The client.admin keyring is placed in the file environments/infrastructure/files/ceph/ceph.client.admin.keyring.

Swappiness

The swappiness is set via the os_tuning_params dictionary. The dictionary can only be completely overwritten via an entry in the file environments/ceph/configuration.yml.

By default, the dictionary looks like this:

os_tuning_params:
- { name: fs.file-max, value: 26234859 }
- { name: vm.zone_reclaim_mode, value: 0 }
- { name: vm.swappiness, value: 10 }
- { name: vm.min_free_kbytes, value: "{{ vm_min_free_kbytes }}" }

The sysctl paremeters are written to the file /etc/sysctl.d/ceph-tuning.conf on the storage nodes.

# cat /etc/sysctl.d/ceph-tuning.conf
fs.aio-max-nr=1048576
fs.file-max=26234859
vm.zone_reclaim_mode=0
vm.swappiness=10
vm.min_free_kbytes=4194303

RGW service

  1. Add following configuration in environments/ceph/configuration.yml

    environments/ceph/configuration.yml
    ceph_conf_overrides:
    "client.rgw.{{ hostvars[inventory_hostname]['ansible_hostname'] }}.rgw0":
    "rgw content length compat": "true"
    "rgw enable apis": "swift, s3, admin"
    "rgw keystone accepted roles": "member, admin"
    "rgw keystone accepted admin roles": "admin"
    "rgw keystone admin domain": "default"
    "rgw keystone admin password": "{{ ceph_rgw_keystone_password }}"
    "rgw keystone admin project": "service"
    "rgw keystone admin tenant": "service"
    "rgw keystone admin user": "ceph_rgw"
    "rgw keystone api version": "3"
    "rgw keystone url": "https://api-int.testbed.osism.xyz:5000"
    "rgw keystone verify ssl": "false"
    "rgw keystone implicit tenants": "true"
    "rgw s3 auth use keystone": "true"
    "rgw swift account in url": "true"
    "rgw swift versioning enabled": "true"
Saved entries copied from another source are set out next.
(* ===== verification/Monitor.v ===== *)
(** * Session monitor (console-core: session_monitor.rs, event_enricher.rs,
    refusal_synthesizer.rs)

    The console's view of a running session: four drivers keep the highway streams of
    the runtime open and feed one channel, and the monitor's loop filters the events to
    the workspaces of the session, keeps the pending gates, escalations and refusals,
    broadcasts frames and closes the session when its root workspace ends.  The
    broadcast channel is the list of frames sent.  The JSON of entry bodies and the text
    of dates are parameters; the stream connections a driver meets are its input. *)

From S2P Require Import Prelude Types Std Float Proto Fsm Trail Recovery Console.

(** chrono's [from_timestamp] followed by [to_rfc3339]. *)
Class Rfc3339 : Type := rfc3339 : Z → Z → option string.

(** [serde_json::Map::get] *)
Definition object_get `{Json} (o : list (string * Value)) (k : string) : option Value :=
  (λ r, snd (snd r)) <$> list_find (λ kv, kv.1 = k) o.

(** ** refusal_synthesizer.rs *)

Module RefusalLayer.
Inductive t : Set := ToolLayer | AgentLayer | CoordinatorLayer.
End RefusalLayer.

Module Refusal.
Record t : Type := mk {
  id : string;
  layer : RefusalLayer.t;
  workspace_id : string;
  actor : string;
  code : option string;
  reason : option string;
  sequence_number : Z;
}.
End Refusal.

Definition parse_body `{Json} (body : bytes) : option string * option string :=
  match from_slice body with
  | None => (None, None)
  | Some value =>
      let obj := as_object value in
      (obj ≫= λ o, object_get o "code" ≫= as_str, obj ≫= λ o, object_get o "reason" ≫= as_str)
  end.

Definition refusal_layer (event_type : string) : option RefusalLayer.t :=
  if bool_decide (event_type = "tool_call_refused") then Some RefusalLayer.ToolLayer
  else if bool_decide (event_type = "agent_refused") then Some RefusalLayer.AgentLayer
  else if bool_decide (event_type = "coordinator_refused") then Some RefusalLayer.CoordinatorLayer
  else None.

Definition detect `{Json} (entry : ProtoTrailEntry.t) : option Refusal.t :=
  match refusal_layer (ProtoTrailEntry.event_type entry) with
  | None => None
  | Some layer =>
      let '(code, reason) := parse_body (ProtoTrailEntry.body entry) in
      Some (Refusal.mk (ProtoTrailEntry.id entry) layer (ProtoTrailEntry.workspace_id entry)
              (ProtoTrailEntry.actor entry) code reason (ProtoTrailEntry.sequence_number entry))
  end.

(** ** event_enricher.rs *)

Module EnrichedTrailEntry.
Record t : Type := mk {
  id : string;
  timestamp : string;
  sequence_number : Z;
  workspace_id : string;
  workspace_label : string;
  actor : string;
  event_type : string;
  summary : string;
  body_len : Z;
}.
End EnrichedTrailEntry.

Module EnrichedGate.
Record t : Type := mk {
  gate_id : string;
  type_ : string;
  workspace_id : string;
  workspace_label : string;
  task_id : string;
  timeout_ms : Z;
  fallback_action : string;
  created_at : string;
  subject_len : Z;
}.
End EnrichedGate.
    If the ceph_conf_overrides parameter already exists in environments/ceph/configuration.yml, expand it and do not overwrite it.
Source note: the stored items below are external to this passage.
(* ===== verification/Oversight.v ===== *)
(** * Oversight routes (console-api: routes/highway.rs, routes/highway_pending.rs,
    pagination.rs)

    The HTTP handlers through which people answer gates and escalations, inject
    directives and list what is pending.  A handler takes the state of the console, the
    authenticated user and the request and returns the state and the answer.  Behind the
    highway client is the runtime of [Runtime]; the faults of the database, of the audit
    log and of the connection are inputs.  Base64 and the text of JSON values are
    parameters.  An HTTP status is its number; the details of an error are a tagged value
    instead of JSON text. *)

From Stdlib Require Import Ascii.
From S2P Require Import Prelude Types Std Float Proto Fsm Tree TaskGraph Gate Workspace Integration.
From S2P Require Import Migration Orchestrator Trail Index Stores Recovery Config Runtime Console.
From S2P Require Import Monitor Api.

(** ** routes/highway.rs *)

(** [serde_json::to_vec] of a value of a request body; a failure is the empty vector. *)
Class JsonWrite : Type := { json_value : Type; to_vec : json_value → option bytes }.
    If self-signed SSL certificates are used, two additional parameters must be set.

    environments/ceph/configuration.yml
     "rgw keystone verify ssl": "false"
    "rgw verify ssl": "false"

    For all possible configuration parameters visit the Ceph configuration reference.

  2. Add the ceph_rgw_keystone_password from environments/kolla/secrets.yml to environments/ceph/secrets.yml.
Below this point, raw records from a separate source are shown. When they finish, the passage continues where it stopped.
Lemma insert_user_ok id username display_name hash role must_change now db :
  keeps_ok db (Users.insert_user id username display_name hash role must_change now db).1.
Proof.
  intros Hok. unfold Users.insert_user. case_bool_decide as Hid; [done|]. case_bool_decide as Hname; [done|].
  case_bool_decide as Hrole; cbn [negb]; [|done]. destruct Hok as [Hu Hnames Hs Hsh Hk Hkh Hlog].
  apply eq_None_not_Some in Hid, Hname. set (new := UserRow.mk _ _ _ _ _ _ _ _ _ _).
  assert (Hsome : ∀ x, is_Some (Accounts.users db !! x) → is_Some (<[id := new]> (Accounts.users db) !! x)).
  { intros x Hx. rewrite lookup_insert. case_decide; [by eexists|done]. }
  assert (Hfresh : ∀ x u, Accounts.users db !! x = Some u → UserRow.username_lower u ≠ sql_lower username).
  { intros x u Hx Heq. unfold Users.get_by_username in Hname. eapply find_row_None in Hname; [|exact Hx].
    cbn in Hname. by rewrite bool_decide_true in Hname. }
  split; cbn.
  - intros x u. rewrite lookup_insert. case_decide; [|apply Hu]. intros [= <-]. by subst x.
  - intros x x' u u'. rewrite !lookup_insert. case_decide; case_decide; try congruence.
    + intros [= <-] Hx' Heq. by destruct (Hfresh x' u' Hx').
    + intros Hx [= <-] Heq. by destruct (Hfresh x u Hx).
    + apply Hnames.
  - intros x s Hx. destruct (Hs x s Hx). auto.
  - exact Hsh.
  - intros x k Hx. destruct (Hk x k Hx). auto.
  - exact Hkh.
  - eapply Forall_impl; [exact Hlog|]. auto.
Qed.

(** Changes to the other tables leave the users alone. *)
Lemma sessions_ok db m :
  (∀ id s, m !! id = Some s → UserSessionRow.id s = id ∧ is_Some (Accounts.users db !! UserSessionRow.user_id s)) →
  (∀ id id' s s', m !! id = Some s → m !! id' = Some s' →
     UserSessionRow.token_hash s = UserSessionRow.token_hash s' → id = id') →
  tables_ok db → tables_ok (db <| Accounts.user_sessions := m |>).
Proof. intros H1 H2 []. by split. Qed.

Lemma tokens_ok db m :
  (∀ id k, m !! id = Some k → ApiTokenRow.id k = id ∧ is_Some (Accounts.users db !! ApiTokenRow.user_id k)) →
  (∀ id id' k k', m !! id = Some k → m !! id' = Some k' →
     ApiTokenRow.token_hash k = ApiTokenRow.token_hash k' → id = id') →
  tables_ok db → tables_ok (db <| Accounts.api_tokens := m |>).
Proof. intros H1 H2 []. by split. Qed.

Lemma insert_session_ok row db : keeps_ok db (UserSessions.insert_session row db).1.
Proof.
  intros Hok. unfold UserSessions.insert_session. case_bool_decide as Hid; [done|].
  case_bool_decide as Hhash; [done|]. case_bool_decide as Hfk; cbn [negb]; [|done].
  apply eq_None_not_Some in Hid, Hhash. pose proof Hok as [_ _ Hs Hsh _ _ _].
  assert (Hfresh : ∀ x s, Accounts.user_sessions db !! x = Some s → UserSessionRow.token_hash s ≠ UserSessionRow.token_hash row).
  { intros x s Hx Heq. eapply find_row_None in Hhash; [|exact Hx]. cbn in Hhash. by rewrite bool_decide_true in Hhash. }
  apply sessions_ok; [| |done].
  - intros x s. rewrite lookup_insert. case_decide; [|apply Hs]. intros [= <-]. by subst x.
  - intros x x' s s'. rewrite !lookup_insert. case_decide; case_decide; try congruence.
    + intros [= <-] Hx' Heq. by destruct (Hfresh x' s' Hx').
    + intros Hx [= <-] Heq. by destruct (Hfresh x s Hx).
    + apply Hsh.
Qed.

Lemma delete_sessions_ok id db : keeps_ok db (UserSessions.delete_user_sessions id db).1.
Proof.
  intros Hok. pose proof Hok as [_ _ Hs Hsh _ _ _]. apply sessions_ok; [| |done].
  - intros x s [Hx _]%map_lookup_filter_Some. by apply Hs.
  - intros x x' s s' [Hx _]%map_lookup_filter_Some [Hx' _]%map_lookup_filter_Some. by apply Hsh.
Qed.

Lemma insert_token_ok row db : keeps_ok db (ApiTokens.insert_token row db).1.
Proof.
  intros Hok. unfold ApiTokens.insert_token. case_bool_decide as Hid; [done|].
  case_bool_decide as Hhash; [done|]. case_bool_decide as Hfk; cbn [negb]; [|done].
  apply eq_None_not_Some in Hid, Hhash. pose proof Hok as [_ _ _ _ Hk Hkh _].
  assert (Hfresh : ∀ x k, Accounts.api_tokens db !! x = Some k → ApiTokenRow.token_hash k ≠ ApiTokenRow.token_hash row).
  { intros x k Hx Heq. eapply find_row_None in Hhash; [|exact Hx]. cbn in Hhash. by rewrite bool_decide_true in Hhash. }
  apply tokens_ok; [| |done].
  - intros x k. rewrite lookup_insert. case_decide; [|apply Hk]. intros [= <-]. by subst x.
  - intros x x' k k'. rewrite !lookup_insert. case_decide; case_decide; try congruence.
    + intros [= <-] Hx' Heq. by destruct (Hfresh x' k' Hx').
    + intros Hx [= <-] Heq. by destruct (Hfresh x k Hx).
    + apply Hkh.
Qed.

Lemma update_token_ok id p f db :
  (∀ k, ApiTokenRow.id (f k) = ApiTokenRow.id k ∧ ApiTokenRow.user_id (f k) = ApiTokenRow.user_id k
        ∧ ApiTokenRow.token_hash (f k) = ApiTokenRow.token_hash k) →
  keeps_ok db (ApiTokens.update id p f db).1.
Proof.
  intros Hf Hok. unfold ApiTokens.update, update_row.
  destruct (Accounts.api_tokens db !! id) as [v|] eqn:Hv; [|by destruct db]. destruct (p v); [|by destruct db].
  destruct (Hf v) as (Hid & Hu & Hh). pose proof Hok as [_ _ _ _ Hk Hkh _].
  assert (Hold : ∀ x k, <[id := f v]> (Accounts.api_tokens db) !! x = Some k →
            ∃ k0, Accounts.api_tokens db !! x = Some k0 ∧ ApiTokenRow.id k = ApiTokenRow.id k0
              ∧ ApiTokenRow.user_id k = ApiTokenRow.user_id k0 ∧ ApiTokenRow.token_hash k = ApiTokenRow.token_hash k0).
  { intros x k. rewrite lookup_insert. case_decide; [|by exists k]. intros [= <-]. subst x. by exists v. }
  apply tokens_ok; [| |done].
  - intros x k (k0 & Hx & -> & -> & _)%Hold. by apply Hk.
  - intros x x' k k' (k0 & Hx & _ & _ & ->)%Hold (k0' & Hx' & _ & _ & ->)%Hold. by apply Hkh.
Qed.

Lemma respected_ok : respected keeps_ok.
Proof.
  split; intros.
  - apply _.
  - apply insert_user_ok.
  - by apply update_user_ok.
  - by apply update_user_ok.
  - apply insert_session_ok.
  - apply delete_sessions_ok.
  - apply insert_token_ok.
  - by apply update_token_ok.
  - by apply update_token_ok.
  - intros []. unfold LoginAttempts.record_attempt. case_bool_decide; by split.
  - intros []. by split.
  - intros Hok. unfold insert_entry. case_bool_decide; [|done]. destruct Hok. split; try done.
    apply Forall_app. by rewrite Forall_singleton.
Qed.

Lemma respected_roles_ok : respected_roles keeps_ok.
Proof.
  split; intros; [|by apply update_user_ok..].
  unfold Users.update_role. case_bool_decide as Hrow; cbn [andb].
  - case_bool_decide; cbn [negb]; [by apply update_user_ok|done].
  - apply eq_None_not_Some in Hrow. unfold Users.update, update_row. rewrite Hrow. by destruct db.
Qed.

(** C8. Whatever requests are in progress, however their statements interleave and
    whichever fail, the tables stay well formed: rows under their ids, no two users of one
    name, roles of the list, no two sessions or tokens of one hash, and no row that
    refers to a missing user. *)
Theorem tables_stay_ok sha256 `{Argon2} `{Chrono} (requests : list (Request.t * endpoint))
    (schedule : list (nat * option string)) (db : Accounts.t) (Hok : tables_ok db) :
  tables_ok (interleave schedule ((λ re, serve sha256 re.1 re.2) <$> requests) db).1.
Proof.
  refine (interleave_rel keeps_ok schedule _ db _ Hok).
  apply Forall_fmap, Forall_true. intros re. apply serve_respects; [apply respected_ok|]. intros _. apply respected_roles_ok.
Qed.

(** ** Who is let in *)

Section authentication.
Context (sha256 : list Z → list Z) `{Argon2} `{Chrono}.

(** The identity of an enabled user. *)
Definition is_user (db : Accounts.t) (uid : string) (u : UserRow.t) (user : AuthenticatedUser.t) : Prop :=
  Accounts.users db !! uid = Some u ∧ UserRow.disabled_at u = None
  ∧ AuthenticatedUser.user_id user = uid ∧ AuthenticatedUser.username user = UserRow.username u
  ∧ ConsoleRole.fmt (AuthenticatedUser.console_role user) = UserRow.console_role u.

(** The credentials that admit a user. *)
Definition bearer_admits (db : Accounts.t) (now : Z) (token : string) (user : AuthenticatedUser.t) : Prop :=
  starts_with "wcon_t_" token = true
  ∧ ∃ id k u, Accounts.api_tokens db !! id = Some k ∧ ApiTokenRow.token_hash k = hash_token sha256 token
    ∧ ApiTokenRow.revoked_at k = None
    ∧ (∀ e, ApiTokenRow.expires_at k = Some e → text_gt e (to_rfc3339 now) = true)
    ∧ is_user db (ApiTokenRow.user_id k) u user.

Definition cookie_admits (db : Accounts.t) (now : Z) (cookie : string) (user : AuthenticatedUser.t) : Prop :=
  ∃ id s u, Accounts.user_sessions db !! id = Some s ∧ UserSessionRow.token_hash s = hash_token sha256 cookie
  ∧ text_gt (UserSessionRow.expires_at s) (to_rfc3339 now) = true
  ∧ is_user db (UserSessionRow.user_id s) u user ∧ UserRow.must_change_password u = false.

Lemma load_identity_spec db uid :
  tables_ok db →
  (run_prog [] (load_identity uid) db).1 = db
  ∧ ∀ user, (run_prog [] (load_identity uid) db).2 = Ok user ↔ ∃ u, is_user db uid u user.
Proof.
  intros Hok. cbn. unfold Users.get_by_id. destruct (Accounts.users db !! uid) as [u|] eqn:Hu; cbn.
  - destruct (ok_users _ Hok _ _ Hu) as (Hid & _ & Hrole).
    destruct (UserRow.disabled_at u) as [d|] eqn:Hd; cbn.
    + split; [done|]. intros user. split; [done|]. intros (u' & Hu' & Hd' & _). simplify_eq.
    + assert (Hparse : ∃ role, ConsoleRole.from_str (UserRow.console_role u) = Ok role ∧ ConsoleRole.fmt role = UserRow.console_role u).
      { unfold ROLES in Hrole. repeat (apply elem_of_cons in Hrole as [->|Hrole]; [eexists; split; reflexivity|]).
        by apply elem_of_nil in Hrole. }
      destruct Hparse as (role & -> & Hfmt). cbn. split; [done|]. intros [uid' name role']. split.
      * intros [= <- <- <-]. exists u. unfold is_user. cbn. repeat split; done.
      * intros (u' & Hu' & _ & Hi & Hn & Hr). cbn in *. simplify_eq. rewrite <-Hfmt in Hr.
        assert (role' = role) as -> by (destruct role, role'; done). done.
  - split; [done|]. intros user. split; [done|]. intros (u' & Hu' & _). congruence.
Qed.

(** The row of a hash is the only one. *)
Lemma token_found db now h :
  tables_ok db →
  match ApiTokens.get_by_token_hash h now db with
  | Some k => ∃ id, Accounts.api_tokens db !! id = Some k ∧ ApiTokenRow.token_hash k = h ∧ ApiTokens.is_live now k = true
      ∧ ∀ id' k', Accounts.api_tokens db !! id' = Some k' → ApiTokenRow.token_hash k' = h → id' = id ∧ k' = k
  | None => ∀ id k, Accounts.api_tokens db !! id = Some k → ApiTokenRow.token_hash k = h → ApiTokens.is_live now k = false
  end.
Proof.
  intros Hok. unfold ApiTokens.get_by_token_hash. destruct (find_row _ _) as [k|] eqn:Hf.
  - apply find_row_Some in Hf as (id & Hid & [Hh Hl]%andb_prop). apply bool_decide_eq_true in Hh.
    exists id. repeat split; try done; [|].
    + eapply (ok_token_hashes _ Hok); [done|done|congruence].
    + assert (id' = id) as -> by (eapply (ok_token_hashes _ Hok); [done|done|congruence]). congruence.
  - intros id k Hid Hh. eapply find_row_None in Hf; [|exact Hid]. cbn in Hf. by rewrite bool_decide_true in Hf.
Qed.

Lemma session_found db now h :
  tables_ok db →
  match UserSessions.get_by_token_hash h now db with
  | Some s => ∃ id, Accounts.user_sessions db !! id = Some s ∧ UserSessionRow.token_hash s = h
      ∧ text_gt (UserSessionRow.expires_at s) now = true
      ∧ ∀ id' s', Accounts.user_sessions db !! id' = Some s' → UserSessionRow.token_hash s' = h → id' = id ∧ s' = s
  | None => ∀ id s, Accounts.user_sessions db !! id = Some s → UserSessionRow.token_hash s = h →
      text_gt (UserSessionRow.expires_at s) now = false
  end.
Proof.
  intros Hok. unfold UserSessions.get_by_token_hash. destruct (find_row _ _) as [s|] eqn:Hf.
  - apply find_row_Some in Hf as (id & Hid & [Hh Hl]%andb_prop). apply bool_decide_eq_true in Hh.
    exists id. repeat split; try done; [|].
    + eapply (ok_session_hashes _ Hok); [done|done|congruence].
    + assert (id' = id) as -> by (eapply (ok_session_hashes _ Hok); [done|done|congruence]). congruence.
  - intros id s Hid Hh. eapply find_row_None in Hf; [|exact Hid]. cbn in Hf. by rewrite bool_decide_true in Hf.
Qed.

Lemma is_live_spec now k :
  ApiTokens.is_live now k = true
  ↔ ApiTokenRow.revoked_at k = None ∧ ∀ e, ApiTokenRow.expires_at k = Some e → text_gt e now = true.
Proof.
  unfold ApiTokens.is_live. rewrite andb_true_iff, negb_true_iff, bool_decide_eq_false, <-eq_None_not_Some.
  destruct (ApiTokenRow.expires_at k); naive_solver.
Qed.

Lemma is_user_last_used db id now uid u user :
  is_user (ApiTokens.update_last_used id now db).1 uid u user ↔ is_user db uid u user.
Proof. unfold is_user, ApiTokens.update_last_used, ApiTokens.update. by destruct (update_row _ _ _ _). Qed.

Lemma bearer_spec db now token user :
  tables_ok db →
  (run_prog [] (authenticate_bearer sha256 now token) db).2 = Ok user ↔ bearer_admits db now token user.
Proof.
  intros Hok. unfold authenticate_bearer, bearer_admits.
  destruct (starts_with "wcon_t_" token); cbn [negb]; [|split; [done|by intros [? _]]].
  cbn. pose proof (token_found db (to_rfc3339 now) (hash_token sha256 token) Hok) as Hf.
  destruct (ApiTokens.get_by_token_hash _ _ db) as [k|]; cbn.
  - destruct Hf as (id & Hid & Hh & Hl & Huniq). destruct (proj1 (is_live_spec _ _) Hl) as [Hrev Hexp].
    destruct (ApiTokens.update_last_used (ApiTokenRow.id k) (to_rfc3339 now) db) as [db' r'] eqn:Hdb'.
    assert (Hok' : tables_ok db').
    { pose proof (rs_last_used _ respected_ok (ApiTokenRow.id k) (to_rfc3339 now) db Hok) as Hx. by rewrite Hdb' in Hx. }
    pose proof (load_identity_spec db' (ApiTokenRow.user_id k) Hok') as [_ Hspec].
    rewrite Hspec. assert (Hu : ∀ u, is_user db' (ApiTokenRow.user_id k) u user ↔ is_user db (ApiTokenRow.user_id k) u user).
    { intros u. pose proof (is_user_last_used db (ApiTokenRow.id k) (to_rfc3339 now) (ApiTokenRow.user_id k) u user) as Hx.
      by rewrite Hdb' in Hx. }
    setoid_rewrite Hu. split.
    + intros [u Hisu]. split; [done|]. by exists id, k, u.
    + intros (_ & id' & k' & u & Hid' & Hh' & _ & _ & Hisu). destruct (Huniq id' k' Hid' Hh') as [-> ->]. by exists u.
  - split; [done|]. intros (_ & id & k & u & Hid & Hh & Hrev & Hexp & _).
    specialize (Hf id k Hid Hh). pose proof (proj2 (is_live_spec (to_rfc3339 now) k) (conj Hrev Hexp)). congruence.
Qed.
  3. Add following configuration in environments/kolla/configuration.yml

    environments/kolla/configuration.yml
    enable_ceph_rgw: true
    enable_ceph_rgw_keystone: true

    ceph_rgw_swift_compatibility: false
    ceph_rgw_swift_account_in_url: true
  4. On the nodes on which the RGW service is to be deployed, radowsgw_interface or radosgw_address must be set in the host vars for the nodes in the inventory. If radowsgw_interface is used, the first IPv4 address on this interface is used.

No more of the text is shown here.